AniMer: Animal Pose and Shape Estimation Using Transformer
摘要
评审与讨论
The paper introduces a Transformer-based approach for estimating the pose and shape of various quadrupedal animal species, called AniMer. This system aims to address the limitations of traditional methods that focus on specific species and have low network capacity. AniMer leverages a high-capacity Transformer backbone to improve accuracy across diverse species and uses a newly proposed dataset, CtrlAni3D, for training. CtrlAni3D is a large-scale, synthetic dataset created using a diffusion-based image generation model, containing over 9.7k pixel-aligned SMAL mesh-labeled images. By combining AniMer's robust architecture with this expansive dataset, the paper demonstrates performance improvements in animal pose and shape estimation, on both multi-species and single-species benchmarks.
优点
- AniMer uses a high capacity Transformer-based method for estimating poses in various four-legged animals. The Transformer backbone is trained through creating a large synthetic dataset called CtrlAni3D.

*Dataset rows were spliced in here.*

(** X7: the analysis stops with [EmptyRangeError] exactly when no row of
    the table has its month inside the selected range (ends included); a row
    without a month is never in range, and a range with a missing end holds
    no row. *)
Theorem analyse_empty_range (df : DataFrame datetime) (start_date end_date : datetime)
  (base_choice : option Timestamp) :
  (analyse df start_date end_date base_choice = inl EmptyRangeError <->
   forall r, In r (rows df) ->
     Dt.leb start_date (fecha r) && Dt.leb (fecha r) end_date = false) /\
  (forall r, In r (rows df) -> fecha r = None ->
     ~ In r (rows (window df start_date end_date))) /\
  (start_date = None \/ end_date = None ->
   analyse df start_date end_date base_choice = inl EmptyRangeError).
Proof.
  assert (Hiff : analyse df start_date end_date base_choice = inl EmptyRangeError <->
                 forall r, In r (rows df) ->
                   Dt.leb start_date (fecha r) && Dt.leb (fecha r) end_date = false).
  { rewrite <- window_nil. apply analyse_empty_iff. }
  split; [exact Hiff |]. split.
  - intros r _ Hf Hin. unfold window in Hin. simpl in Hin. apply filter_In in Hin.
    destruct Hin as [_ Hin]. rewrite Hf in Hin.
    destruct start_date; discriminate.
  - intros H. apply Hiff. intros r _. destruct H as [H | H]; subst.
    + reflexivity.
    + destruct (fecha r), start_date; simpl; auto using andb_false_r.
Qed.

Lemma series_of_ars (out : list OutRow) :
  In "ars_real"%string (series_of out) <-> Cell.any_notna (map ars_real out) = true.
Proof.
  unfold series_of.
  destruct (Cell.any_notna (map ars_real out)), (Cell.any_notna (map usd_real out)); simpl;
    intuition (try discriminate; try congruence).
Qed.

Lemma series_of_usd (out : list OutRow) :
  In "usd_real"%string (series_of out) <-> Cell.any_notna (map usd_real out) = true.
Proof.
  unfold series_of.
  destruct (Cell.any_notna (map ars_real out)), (Cell.any_notna (map usd_real out)); simpl;
    intuition (try discriminate; try congruence).
Qed.

Lemma any_notna_exists (A : Type) (col : A -> float) (l : list A) :
  Cell.any_notna (map col l) = true <-> exists o, In o l /\ Cell.notna (col o) = true.
Proof.
  rewrite CellFacts.any_notna_true. split.
  - intros [x [Hx N]]. apply in_map_iff in Hx. destruct Hx as [o [E Ho]]. subst x. eauto.
  - intros [o [Ho N]]. exists (col o). split; [apply in_map; exact Ho | exact N].
Qed.

Lemma analyse_all_missing (df : DataFrame datetime) (s e : datetime)
  (bc : option Timestamp) :
  rows (window df s e) <> [] ->
  (forall o,
     In o (derive (window df s e)
                  match bc with
                  | None => Dt.max (map (@fecha datetime) (rows (window df s e)))
                  | Some b => Some b
                  end) ->
     ars_real o = nan /\ usd_real o = nan) ->
  analyse df s e bc = inl NoDerivableSeriesError.
Proof.
  intros Hne Hall. unfold analyse.
  destruct (rows (window df s e)) as [| r0 l0] eqn:W; [congruence |].
  match goal with
  | |- context [series_of ?d] => set (o := d) in *
  end.
  assert (Ha : Cell.any_notna (map ars_real o) = false).
  { apply any_notna_all_nan. intros x Hx. apply in_map_iff in Hx.
    destruct Hx as [y [E Hy]]. subst x. apply (Hall y Hy). }
  assert (Hu : Cell.any_notna (map usd_real o) = false).
  { apply any_notna_all_nan. intros x Hx. apply in_map_iff in Hx.
    destruct Hx as [y [E Hy]]. subst x. apply (Hall y Hy). }
  unfold series_of. rewrite Ha, Hu. reflexivity.
Qed.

- The authors didn't just test their model on one dataset; they used several—like Animal3D, CtrlAni3D, and Animal Kingdom. This thorough testing shows that their model is robust and works well across different scenarios. The detailed experiments and analyses provide strong evidence of the model's effectiveness.

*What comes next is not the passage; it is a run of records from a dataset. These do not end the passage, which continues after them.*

(** * Search API: cache-aside nearby search over a fan-out provider client

    A shallow embedding of [services/search-api/app]:
    - [cache/base.py]      : [generate_cache_key]
    - [cache/postgres.py]  : [PostgresCache]
    - [cache/redis.py]     : [RedisCache]
    - [google_places.py]   : [GooglePlacesClient.search_nearby], [parse_google_place]
    - [db.py]              : [upsert_restaurants], [get_restaurants_by_place_ids],
                             [get_stale_restaurants], [check_db_connection]
    - [main.py]            : [search_nearby_restaurants], [search_nearby_get],
                             [get_restaurant_by_place_id], [health_check],
                             [admin_cleanup_cache], [admin_clear_all_cache]

    Python exceptions are an explicit [outcome]; the database tables, the
    remote key-value server and the clock are fields of an explicit [World]
    threaded through a small state-and-exception monad. *)

From Stdlib Require Import ZArith QArith Lia List String Ascii DecimalString.
From stdpp Require Import base option list gmap strings sorting.

Set Warnings "-clear-no-such-hyp".

Local Open Scope string_scope.
Local Open Scope Z_scope.

(** ** Exceptions and outcomes *)

Inductive exn : Type :=
  | TypeError            (* len() of a value that has no length *)
  | AttributeError       (* .get on a value that is not a dict *)
  | ValueError           (* get_cache: redis selected without a URL *)
  | RedisError           (* connection failure or error reply of the Redis server *)
  | DBAPIError           (* a SQL statement or its commit failed: SQLAlchemy's
                            DBAPIError or a subclass of it, not told apart *)
  | HTTPException (status_code : Z) (detail : string).

(** [type(e).__name__]; for a database error the name of the subclass
    that was raised, for which the model has the one name of the family. *)
Definition exn_name (e : exn) : string :=
  match e with
  | TypeError => "TypeError"
  | AttributeError => "AttributeError"
  | ValueError => "ValueError"
  | RedisError => "RedisError"
  | DBAPIError => "DBAPIError"
  | HTTPException _ _ => "HTTPException"
  end.

Inductive outcome (A : Type) : Type :=
  | Return (a : A)
  | Raise (e : exn).
Arguments Return {A} a.
Arguments Raise {A} e.

Definition obind {A B} (m : outcome A) (k : A → outcome B) : outcome B :=
  match m with
  | Return a => k a
  | Raise e => Raise e
  end.

(** [[f x for x in l]]: the first element on which [f] raises ends the
    comprehension with that exception. *)
Fixpoint omapM {A B} (f : A → outcome B) (l : list A) : outcome (list B) :=
  match l with
  | [] => Return []
  | x :: l' => obind (f x) (λ y, obind (omapM f l') (λ ys, Return (y :: ys)))
  end.

(** ** Coordinates

    A latitude or longitude is a Python float.  A finite double is a dyadic
    rational, so it is represented by its exact value in [Q]; negative zero
    is kept apart since [repr] prints it differently.  The request model
    bounds a latitude to [-90, 90] and a longitude to [-180, 180], which rules
    out NaN and the infinities. *)

Inductive coord : Type :=
  | NegZero
  | Finite (q : Q).

(** ** The provider payload as JSON ([parse_google_place], [google_places.py])

    A place is the JSON object the provider sent.  [parse_google_place] is
    followed member by member, with the exceptions its projections can
    raise. *)

Module Payload.

Set Warnings "-register-all".

Inductive json : Type :=
  | JNull
  | JBool (b : bool)
  | JNum (q : Q)
  | JStr (s : string)
  | JArr (l : list json)
  | JObj (members : list (string * json)).

(** A JSON object decoded into a dict: its members, keys unique. *)
Definition object : Type := list (string * json).

Fixpoint member (k : string) (o : object) : option json :=
  match o with
  | [] => None
  | (k', v) :: o' => if bool_decide (k' = k) then Some v else member k o'
  end.

(** [d.get(k)]: [None] (the decoding of null) when the key is missing. *)
Definition dict_get (k : string) (o : object) : json := default JNull (member k o).

(** [d.get(k, dflt)] *)
Definition dict_get_default (k : string) (dflt : json) (o : object) : json :=
  default dflt (member k o).

(** [v.get(k)] on a value that may not be a dict. *)
Definition py_get (v : json) (k : string) : outcome json :=
  match v with
  | JObj o => Return (dict_get k o)
  | _ => Raise AttributeError
  end.

(** Truth value of a decoded JSON value. *)
Definition truthy (v : json) : bool :=
  match v with
  | JNull => false
  | JBool b => b
  | JNum q => negb (Qnum q =? 0)
  | JStr s => negb (bool_decide (s = ""))
  | JArr l => negb (bool_decide (l = []))
  | JObj o => negb (bool_decide (o = []))
  end.

Definition price_level_map : list (string * Z) :=
  [ ("PRICE_LEVEL_FREE", 0);
    ("PRICE_LEVEL_INEXPENSIVE", 1);
    ("PRICE_LEVEL_MODERATE", 2);
    ("PRICE_LEVEL_EXPENSIVE", 3);
    ("PRICE_LEVEL_VERY_EXPENSIVE", 4) ].

Fixpoint assoc (k : string) (m : list (string * Z)) : option Z :=
  match m with
  | [] => None
  | (k', v) :: m' => if bool_decide (k' = k) then Some v else assoc k m'
  end.

(** [price_level_map.get(v)]: a list or a dict is not hashable. *)
Definition price_level_map_get (v : json) : outcome (option Z) :=
  match v with
  | JStr s => Return (assoc s price_level_map)
  | JArr _ | JObj _ => Raise TypeError
  | _ => Return None
  end.

Record restaurant_dict : Type := {
  google_place_id : json;
  name : json;
  formatted_address : json;
  lat : json;
  lng : json;
  primary_type : json;
  types : json;
  rating : json;
  user_rating_count : json;
  price_level : option Z;
  phone : json;
  website : json;
  provider_payload : object;
  last_fetched_at : Z;
}.

Definition parse_google_place (now : Z) (place : object) : outcome restaurant_dict :=
  let location := dict_get_default "location" (JObj []) place in
  obind (py_get location "latitude") (λ lat,
  obind (py_get location "longitude") (λ lng,
  let display_name := dict_get_default "displayName" (JObj []) place in
  let name := match display_name with
              | JObj o => dict_get "text" o
              | _ => JNull
              end in
  let price_level_str := dict_get "priceLevel" place in
  obind (if truthy price_level_str then price_level_map_get price_level_str
         else Return None) (λ price_level,
  Return {| google_place_id := dict_get "id" place;
            name := name;
            formatted_address := dict_get "formattedAddress" place;
            lat := lat;
            lng := lng;
            primary_type := dict_get "primaryType" place;
            types := dict_get_default "types" (JArr []) place;
            rating := dict_get "rating" place;
            user_rating_count := dict_get "userRatingCount" place;
            price_level := price_level;
            phone := dict_get "nationalPhoneNumber" place;
            website := dict_get "websiteUri" place;
            provider_payload := place;
            last_fetched_at := now |}))).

- The paper is written clearly and it is easy to follow, including how the Transformer-based approach works and how they generated their dataset. The figures are also informative.
- This line of work could have a big impact on studies of animal movement and welfare.
缺点
- While their synthetic CtrlAni3D dataset is extensive, relying mainly on synthetic data raises questions about how well the model applies to real-world situations. Testing it on more diverse, real-world datasets could strengthen their claims.

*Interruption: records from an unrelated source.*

Definition set_double_tremolo_clone (p : option loc) (c : currentClones) : currentClones :=
  mkClones (fCurrentPartClone c) (fCurrentStaffClone c) (fCurrentVoiceClone c)
    (fCurrentNonGraceNoteClone c) (fCurrentGraceNoteClone c) (fCurrentChordClone c)
    (fCurrentGraceNotesGroupClone c) p.

Definition set_double_tremolo_flag (b : bool) (f : onGoingFlags) : onGoingFlags :=
  mkFlags (fOnGoingStaff f) (fOnGoingNote f) (fOnGoingChord f) (fOnGoingGraceNotesGroup f) b.

(** [visitStart (S_msrDoubleTremolo& elt)]: [fCurrentDoubleTremoloClone =
    elt;], the element visited itself, and [fOnGoingDoubleTremolo = true;].
    No clone is created. *)
Definition visitStart_msrDoubleTremolo (elt : loc) : M unit :=
  modify (fun t => set_current (set_double_tremolo_clone (Some elt) (current t)) t) ;;;
  modify (fun t => set_on_going (set_double_tremolo_flag true (onGoing t)) t).

(** The visits the browser makes from the start of a double tremolo to the
    end of one of its two notes. *)
Definition visit_to_member_note `{NoteRendering} (tremolo note : loc) : M unit :=
  visitStart_msrDoubleTremolo tremolo ;;;
  visitStart_msrNote note ;;;
  visitEnd_msrNote note.

(** A double tremolo of the MSR at address 1, between the notes at
    addresses 2 and 3, from lines 10 and 11 of the input, and a translator
    inside the voice clone at address 5. *)
Definition first_tremolo_note : msrNoteData :=
  mkNote 10 kDoubleTremoloMemberNote true false kNoteEditorialAccidentalNo.

Definition translator_at_double_tremolo : msr2LpsrTranslator :=
  mkTranslator
    (<[5%nat := msrVoice (mkVoice "P1_S1_V1" kRegularVoice false [] None Outside None [])]>
       (<[3%nat := msrNote (mkNote 11 kDoubleTremoloMemberNote false true
                              kNoteEditorialAccidentalNo)]>
          (<[2%nat := msrNote first_tremolo_note]>
             (<[1%nat := msrDoubleTremolo (Some 2%nat) (Some 3%nat)]> ∅))))
    (Some 0%nat) (Some 4%nat) (Some (mkLpsrScore 4%nat [] false false)) [] []
    (mkClones None None (Some 5%nat) None None None None None)
    (mkFlags false false false false false).

End DoubleTremolos.

(** ** The translator: nested part groups *)

Module PartGroups.

Import Msr Lpsr.

(** What a part group of the MSR holds, as the browser goes through it: its
    parts and its sub part groups, in order. *)
Inductive groupItem : Type :=
| PartItem (elt : loc)
| GroupItem (elt : loc) (items : list groupItem).

(** The visits of an item: [visitStart (S_msrPart&)] for a part; for a
    part group [visitStart (S_msrPartGroup&)], the visits of what it holds,
    and [visitEnd (S_msrPartGroup&)]. The visits of what a part holds, and
    the end of the visit of a part, are not among them. *)
Fixpoint visit_item (item : groupItem) : M unit :=
  match item with
  | PartItem elt => visitStart_msrPart elt
  | GroupItem elt items =>
      visitStart_msrPartGroup elt ;;;
      (fix visit_items (items : list groupItem) : M unit :=
         match items with
         | [] => ret tt
         | item :: items => visit_item item ;;; visit_items items
         end) items ;;;
      visitEnd_msrPartGroup elt
  end.

Fixpoint visit_items (items : list groupItem) : M unit :=
  match items with
  | [] => ret tt
  | item :: items => visit_item item ;;; visit_items items
  end.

- The model focuses mostly on four-legged animals. It would be interesting to see if it can be applied to other types of animals, like birds or primates.
- Using high-capacity Transformers and large datasets means the model requires significant computational resources. This could make it harder for smaller research teams to use. Exploring lighter versions of the model or providing benchmarks for smaller setups could make it more accessible.
问题
- Can the model be adjusted to work with animals that aren't four-legged, like primates or birds? If yes, what challenges might arise in doing so?
- How does the model perform when tested on real-world images of animals that aren't part of the current benchmark datasets? 3.Are there plans to develop lighter versions of AniMer for use in situations where computational resources are limited?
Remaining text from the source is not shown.